◆ **TASK TO COMPLETE**:
Starting at the first line of the data below, write out each line exactly until you reach the line containing "H. zbool. by", and include that line too.

Start of LISTED RECORDS

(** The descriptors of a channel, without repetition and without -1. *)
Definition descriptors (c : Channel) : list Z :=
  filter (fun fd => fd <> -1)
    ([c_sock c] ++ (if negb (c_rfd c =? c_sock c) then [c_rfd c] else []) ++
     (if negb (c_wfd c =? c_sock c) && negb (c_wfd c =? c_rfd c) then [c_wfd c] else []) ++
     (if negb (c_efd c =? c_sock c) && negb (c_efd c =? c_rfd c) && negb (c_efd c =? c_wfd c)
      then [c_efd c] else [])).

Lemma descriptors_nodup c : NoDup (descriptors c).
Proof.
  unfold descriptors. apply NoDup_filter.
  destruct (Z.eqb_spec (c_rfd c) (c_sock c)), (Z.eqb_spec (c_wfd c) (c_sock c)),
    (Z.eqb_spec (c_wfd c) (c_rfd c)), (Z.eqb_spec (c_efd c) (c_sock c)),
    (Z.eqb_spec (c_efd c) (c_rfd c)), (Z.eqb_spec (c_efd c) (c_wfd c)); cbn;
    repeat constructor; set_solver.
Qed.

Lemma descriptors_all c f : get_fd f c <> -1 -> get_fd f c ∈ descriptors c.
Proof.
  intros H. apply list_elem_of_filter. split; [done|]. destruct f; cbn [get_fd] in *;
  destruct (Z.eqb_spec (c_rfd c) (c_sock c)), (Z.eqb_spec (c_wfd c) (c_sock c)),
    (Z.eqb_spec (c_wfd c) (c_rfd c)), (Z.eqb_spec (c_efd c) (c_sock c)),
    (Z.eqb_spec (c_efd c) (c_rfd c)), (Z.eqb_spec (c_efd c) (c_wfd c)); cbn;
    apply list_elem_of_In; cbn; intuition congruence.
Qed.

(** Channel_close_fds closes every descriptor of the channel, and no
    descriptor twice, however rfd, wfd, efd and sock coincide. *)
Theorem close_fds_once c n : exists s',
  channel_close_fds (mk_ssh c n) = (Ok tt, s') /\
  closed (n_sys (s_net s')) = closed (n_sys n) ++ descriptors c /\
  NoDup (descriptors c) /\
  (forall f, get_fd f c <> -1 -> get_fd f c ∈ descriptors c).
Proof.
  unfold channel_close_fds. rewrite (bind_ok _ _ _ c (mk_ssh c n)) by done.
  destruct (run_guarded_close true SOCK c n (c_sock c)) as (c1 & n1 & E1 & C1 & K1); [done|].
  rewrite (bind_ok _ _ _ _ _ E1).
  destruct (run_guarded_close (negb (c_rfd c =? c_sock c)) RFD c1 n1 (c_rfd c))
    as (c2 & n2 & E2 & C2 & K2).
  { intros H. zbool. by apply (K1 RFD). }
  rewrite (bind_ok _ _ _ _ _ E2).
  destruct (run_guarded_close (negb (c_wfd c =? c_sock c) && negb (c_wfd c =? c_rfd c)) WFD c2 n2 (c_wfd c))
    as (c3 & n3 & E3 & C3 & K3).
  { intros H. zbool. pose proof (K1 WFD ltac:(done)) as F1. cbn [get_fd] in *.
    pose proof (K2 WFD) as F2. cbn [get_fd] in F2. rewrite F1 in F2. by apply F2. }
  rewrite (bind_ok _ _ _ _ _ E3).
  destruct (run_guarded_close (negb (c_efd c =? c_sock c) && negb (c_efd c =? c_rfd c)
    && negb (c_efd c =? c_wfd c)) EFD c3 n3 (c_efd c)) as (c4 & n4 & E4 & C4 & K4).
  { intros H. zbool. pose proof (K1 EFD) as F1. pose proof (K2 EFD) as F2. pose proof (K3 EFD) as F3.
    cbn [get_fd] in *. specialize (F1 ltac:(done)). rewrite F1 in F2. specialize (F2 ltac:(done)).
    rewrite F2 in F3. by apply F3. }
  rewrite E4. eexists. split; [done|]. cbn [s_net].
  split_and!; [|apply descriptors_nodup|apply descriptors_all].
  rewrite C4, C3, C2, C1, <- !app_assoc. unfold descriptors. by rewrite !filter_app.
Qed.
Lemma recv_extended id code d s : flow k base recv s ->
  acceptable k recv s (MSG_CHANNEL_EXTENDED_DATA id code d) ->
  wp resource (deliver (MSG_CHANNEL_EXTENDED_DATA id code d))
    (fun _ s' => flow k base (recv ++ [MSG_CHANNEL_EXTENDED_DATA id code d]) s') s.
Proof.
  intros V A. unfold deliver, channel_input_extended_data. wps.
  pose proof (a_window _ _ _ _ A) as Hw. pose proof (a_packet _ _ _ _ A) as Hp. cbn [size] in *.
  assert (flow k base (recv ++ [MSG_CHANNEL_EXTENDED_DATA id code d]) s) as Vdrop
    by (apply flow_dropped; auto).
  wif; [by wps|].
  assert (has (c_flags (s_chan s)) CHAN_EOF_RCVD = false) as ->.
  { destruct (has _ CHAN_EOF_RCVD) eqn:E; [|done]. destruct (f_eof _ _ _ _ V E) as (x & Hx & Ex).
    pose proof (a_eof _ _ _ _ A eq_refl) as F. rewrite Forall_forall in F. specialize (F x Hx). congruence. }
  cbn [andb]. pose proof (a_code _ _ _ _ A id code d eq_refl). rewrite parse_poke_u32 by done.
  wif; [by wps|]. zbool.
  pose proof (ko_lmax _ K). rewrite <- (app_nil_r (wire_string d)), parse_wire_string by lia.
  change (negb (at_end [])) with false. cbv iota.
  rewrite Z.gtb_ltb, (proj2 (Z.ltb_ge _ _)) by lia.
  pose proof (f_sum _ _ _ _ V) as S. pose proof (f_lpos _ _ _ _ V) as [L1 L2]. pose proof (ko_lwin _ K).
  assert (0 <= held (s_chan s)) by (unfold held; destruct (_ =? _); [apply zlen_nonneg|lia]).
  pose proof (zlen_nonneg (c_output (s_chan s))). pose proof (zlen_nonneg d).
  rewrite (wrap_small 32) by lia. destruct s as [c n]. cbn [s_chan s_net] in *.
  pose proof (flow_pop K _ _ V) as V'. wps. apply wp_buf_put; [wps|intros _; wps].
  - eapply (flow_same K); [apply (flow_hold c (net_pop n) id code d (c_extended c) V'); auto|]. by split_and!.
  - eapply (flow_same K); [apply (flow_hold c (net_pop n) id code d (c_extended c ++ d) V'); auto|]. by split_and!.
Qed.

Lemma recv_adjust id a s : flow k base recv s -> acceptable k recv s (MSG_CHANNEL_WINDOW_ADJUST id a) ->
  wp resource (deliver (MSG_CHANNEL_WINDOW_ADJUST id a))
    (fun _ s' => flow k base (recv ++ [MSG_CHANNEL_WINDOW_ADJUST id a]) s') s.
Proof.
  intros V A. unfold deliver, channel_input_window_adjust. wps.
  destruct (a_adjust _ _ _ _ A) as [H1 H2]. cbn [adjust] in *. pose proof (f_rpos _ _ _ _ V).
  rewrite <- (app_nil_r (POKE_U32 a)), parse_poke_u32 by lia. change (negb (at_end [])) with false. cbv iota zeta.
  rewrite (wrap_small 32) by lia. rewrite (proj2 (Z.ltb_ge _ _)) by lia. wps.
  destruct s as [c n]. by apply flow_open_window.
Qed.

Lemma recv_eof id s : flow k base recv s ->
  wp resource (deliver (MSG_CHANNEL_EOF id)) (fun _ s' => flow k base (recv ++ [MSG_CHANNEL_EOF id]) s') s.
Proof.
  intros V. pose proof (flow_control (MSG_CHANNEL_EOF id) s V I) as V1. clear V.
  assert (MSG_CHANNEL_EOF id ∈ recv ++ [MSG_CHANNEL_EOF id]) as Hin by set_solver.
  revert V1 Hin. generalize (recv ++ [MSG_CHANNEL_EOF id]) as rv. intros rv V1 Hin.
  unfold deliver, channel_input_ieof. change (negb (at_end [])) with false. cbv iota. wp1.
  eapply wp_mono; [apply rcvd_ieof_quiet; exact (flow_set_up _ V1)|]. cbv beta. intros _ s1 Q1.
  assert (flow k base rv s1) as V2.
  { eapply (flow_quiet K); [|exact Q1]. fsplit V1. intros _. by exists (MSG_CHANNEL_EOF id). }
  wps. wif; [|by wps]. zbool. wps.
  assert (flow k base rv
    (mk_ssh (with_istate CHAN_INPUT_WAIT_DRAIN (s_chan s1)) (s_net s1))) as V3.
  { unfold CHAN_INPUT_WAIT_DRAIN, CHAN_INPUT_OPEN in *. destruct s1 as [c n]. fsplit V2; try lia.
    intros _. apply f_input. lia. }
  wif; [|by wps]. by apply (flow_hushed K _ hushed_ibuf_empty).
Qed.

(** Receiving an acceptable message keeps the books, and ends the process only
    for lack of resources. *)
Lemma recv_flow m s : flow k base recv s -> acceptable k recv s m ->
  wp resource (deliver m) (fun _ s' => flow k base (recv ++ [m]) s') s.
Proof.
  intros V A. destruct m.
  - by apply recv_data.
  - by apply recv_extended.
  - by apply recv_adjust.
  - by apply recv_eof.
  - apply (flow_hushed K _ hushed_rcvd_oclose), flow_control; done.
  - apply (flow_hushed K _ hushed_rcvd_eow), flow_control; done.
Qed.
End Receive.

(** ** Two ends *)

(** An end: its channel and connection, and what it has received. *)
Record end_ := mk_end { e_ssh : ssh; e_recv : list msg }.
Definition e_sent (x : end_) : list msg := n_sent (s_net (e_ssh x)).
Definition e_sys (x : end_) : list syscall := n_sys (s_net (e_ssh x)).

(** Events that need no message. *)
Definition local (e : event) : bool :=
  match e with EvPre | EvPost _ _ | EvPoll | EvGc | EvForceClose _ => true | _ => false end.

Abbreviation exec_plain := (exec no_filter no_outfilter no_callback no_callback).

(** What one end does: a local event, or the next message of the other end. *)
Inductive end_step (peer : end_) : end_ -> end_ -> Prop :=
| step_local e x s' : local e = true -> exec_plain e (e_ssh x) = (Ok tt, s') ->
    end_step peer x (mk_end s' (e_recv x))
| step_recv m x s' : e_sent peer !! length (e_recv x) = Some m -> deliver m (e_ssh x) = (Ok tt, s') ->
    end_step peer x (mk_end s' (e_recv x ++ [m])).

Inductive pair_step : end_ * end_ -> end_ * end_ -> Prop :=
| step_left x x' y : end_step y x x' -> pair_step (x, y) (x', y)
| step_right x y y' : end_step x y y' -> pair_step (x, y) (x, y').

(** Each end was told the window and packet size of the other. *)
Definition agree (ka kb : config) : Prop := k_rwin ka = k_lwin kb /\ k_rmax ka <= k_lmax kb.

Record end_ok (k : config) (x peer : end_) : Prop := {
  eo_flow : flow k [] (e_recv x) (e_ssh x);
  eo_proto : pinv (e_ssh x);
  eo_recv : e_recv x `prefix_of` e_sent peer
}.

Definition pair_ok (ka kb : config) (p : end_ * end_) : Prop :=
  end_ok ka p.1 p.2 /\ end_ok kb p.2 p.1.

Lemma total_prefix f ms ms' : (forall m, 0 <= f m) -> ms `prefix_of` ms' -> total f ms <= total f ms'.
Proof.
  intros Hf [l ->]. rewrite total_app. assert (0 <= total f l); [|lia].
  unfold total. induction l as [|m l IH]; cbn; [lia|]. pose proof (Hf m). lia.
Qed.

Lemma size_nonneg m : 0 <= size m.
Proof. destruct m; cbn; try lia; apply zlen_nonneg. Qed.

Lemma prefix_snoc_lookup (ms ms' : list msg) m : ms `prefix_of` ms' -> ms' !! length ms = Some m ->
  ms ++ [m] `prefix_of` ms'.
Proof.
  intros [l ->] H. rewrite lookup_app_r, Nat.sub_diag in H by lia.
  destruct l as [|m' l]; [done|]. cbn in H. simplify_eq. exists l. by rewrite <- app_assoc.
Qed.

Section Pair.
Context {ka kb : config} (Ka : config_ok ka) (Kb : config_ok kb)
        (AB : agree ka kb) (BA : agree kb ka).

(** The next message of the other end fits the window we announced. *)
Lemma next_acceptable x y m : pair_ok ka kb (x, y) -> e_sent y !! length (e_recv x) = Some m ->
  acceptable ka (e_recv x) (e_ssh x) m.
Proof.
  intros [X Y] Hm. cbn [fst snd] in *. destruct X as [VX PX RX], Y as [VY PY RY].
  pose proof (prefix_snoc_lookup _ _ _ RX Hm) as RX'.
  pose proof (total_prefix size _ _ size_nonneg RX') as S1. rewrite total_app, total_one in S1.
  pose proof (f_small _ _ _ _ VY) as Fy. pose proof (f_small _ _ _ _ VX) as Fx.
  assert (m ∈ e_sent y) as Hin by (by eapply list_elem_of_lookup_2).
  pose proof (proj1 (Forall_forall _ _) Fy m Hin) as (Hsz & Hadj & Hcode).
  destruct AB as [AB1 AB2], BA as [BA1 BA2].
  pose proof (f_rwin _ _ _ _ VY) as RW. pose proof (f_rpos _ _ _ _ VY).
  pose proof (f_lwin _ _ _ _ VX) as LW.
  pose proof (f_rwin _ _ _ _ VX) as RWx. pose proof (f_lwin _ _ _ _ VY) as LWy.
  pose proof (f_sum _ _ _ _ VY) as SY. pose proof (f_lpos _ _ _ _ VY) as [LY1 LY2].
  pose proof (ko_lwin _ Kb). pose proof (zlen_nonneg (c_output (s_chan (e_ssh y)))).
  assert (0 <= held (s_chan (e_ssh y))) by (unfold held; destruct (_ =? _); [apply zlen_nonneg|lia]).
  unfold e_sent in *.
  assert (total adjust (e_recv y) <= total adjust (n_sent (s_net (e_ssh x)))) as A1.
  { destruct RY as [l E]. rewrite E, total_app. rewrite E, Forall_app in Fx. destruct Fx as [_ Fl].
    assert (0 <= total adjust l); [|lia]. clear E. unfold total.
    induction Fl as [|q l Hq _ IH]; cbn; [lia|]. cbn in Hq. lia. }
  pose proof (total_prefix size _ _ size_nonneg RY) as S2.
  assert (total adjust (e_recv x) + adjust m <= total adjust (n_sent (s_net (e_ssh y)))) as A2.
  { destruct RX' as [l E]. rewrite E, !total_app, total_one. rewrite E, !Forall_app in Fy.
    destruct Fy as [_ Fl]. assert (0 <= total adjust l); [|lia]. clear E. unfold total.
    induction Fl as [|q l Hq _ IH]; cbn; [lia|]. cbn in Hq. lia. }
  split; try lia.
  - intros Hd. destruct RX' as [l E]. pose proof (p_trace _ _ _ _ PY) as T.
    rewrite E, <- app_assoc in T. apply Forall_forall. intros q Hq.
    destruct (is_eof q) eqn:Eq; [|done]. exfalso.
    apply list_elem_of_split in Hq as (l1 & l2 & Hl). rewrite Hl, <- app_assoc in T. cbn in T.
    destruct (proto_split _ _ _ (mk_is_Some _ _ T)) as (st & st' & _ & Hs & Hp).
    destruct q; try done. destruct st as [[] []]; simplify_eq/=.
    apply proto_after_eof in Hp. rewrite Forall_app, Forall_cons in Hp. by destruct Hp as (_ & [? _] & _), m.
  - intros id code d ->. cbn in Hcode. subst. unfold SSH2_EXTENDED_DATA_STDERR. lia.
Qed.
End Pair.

End of LISTED RECORDS

◆ **RESPONSE BELOW**:
(** The descriptors of a channel, without repetition and without -1. *)
Definition descriptors (c : Channel) : list Z :=
  filter (fun fd => fd <> -1)
    ([c_sock c] ++ (if negb (c_rfd c =? c_sock c) then [c_rfd c] else []) ++
     (if negb (c_wfd c =? c_sock c) && negb (c_wfd c =? c_rfd c) then [c_wfd c] else []) ++
     (if negb (c_efd c =? c_sock c) && negb (c_efd c =? c_rfd c) && negb (c_efd c =? c_wfd c)
      then [c_efd c] else [])).

Lemma descriptors_nodup c : NoDup (descriptors c).
Proof.
  unfold descriptors. apply NoDup_filter.
  destruct (Z.eqb_spec (c_rfd c) (c_sock c)), (Z.eqb_spec (c_wfd c) (c_sock c)),
    (Z.eqb_spec (c_wfd c) (c_rfd c)), (Z.eqb_spec (c_efd c) (c_sock c)),
    (Z.eqb_spec (c_efd c) (c_rfd c)), (Z.eqb_spec (c_efd c) (c_wfd c)); cbn;
    repeat constructor; set_solver.
Qed.

Lemma descriptors_all c f : get_fd f c <> -1 -> get_fd f c ∈ descriptors c.
Proof.
  intros H. apply list_elem_of_filter. split; [done|]. destruct f; cbn [get_fd] in *;
  destruct (Z.eqb_spec (c_rfd c) (c_sock c)), (Z.eqb_spec (c_wfd c) (c_sock c)),
    (Z.eqb_spec (c_wfd c) (c_rfd c)), (Z.eqb_spec (c_efd c) (c_sock c)),
    (Z.eqb_spec (c_efd c) (c_rfd c)), (Z.eqb_spec (c_efd c) (c_wfd c)); cbn;
    apply list_elem_of_In; cbn; intuition congruence.
Qed.

(** Channel_close_fds closes every descriptor of the channel, and no
    descriptor twice, however rfd, wfd, efd and sock coincide. *)
Theorem close_fds_once c n : exists s',
  channel_close_fds (mk_ssh c n) = (Ok tt, s') /\
  closed (n_sys (s_net s')) = closed (n_sys n) ++ descriptors c /\
  NoDup (descriptors c) /\
  (forall f, get_fd f c <> -1 -> get_fd f c ∈ descriptors c).
Proof.
  unfold channel_close_fds. rewrite (bind_ok _ _ _ c (mk_ssh c n)) by done.
  destruct (run_guarded_close true SOCK c n (c_sock c)) as (c1 & n1 & E1 & C1 & K1); [done|].
  rewrite (bind_ok _ _ _ _ _ E1).
  destruct (run_guarded_close (negb (c_rfd c =? c_sock c)) RFD c1 n1 (c_rfd c))
    as (c2 & n2 & E2 & C2 & K2).
  { intros H. zbool. by apply (K1 RFD). }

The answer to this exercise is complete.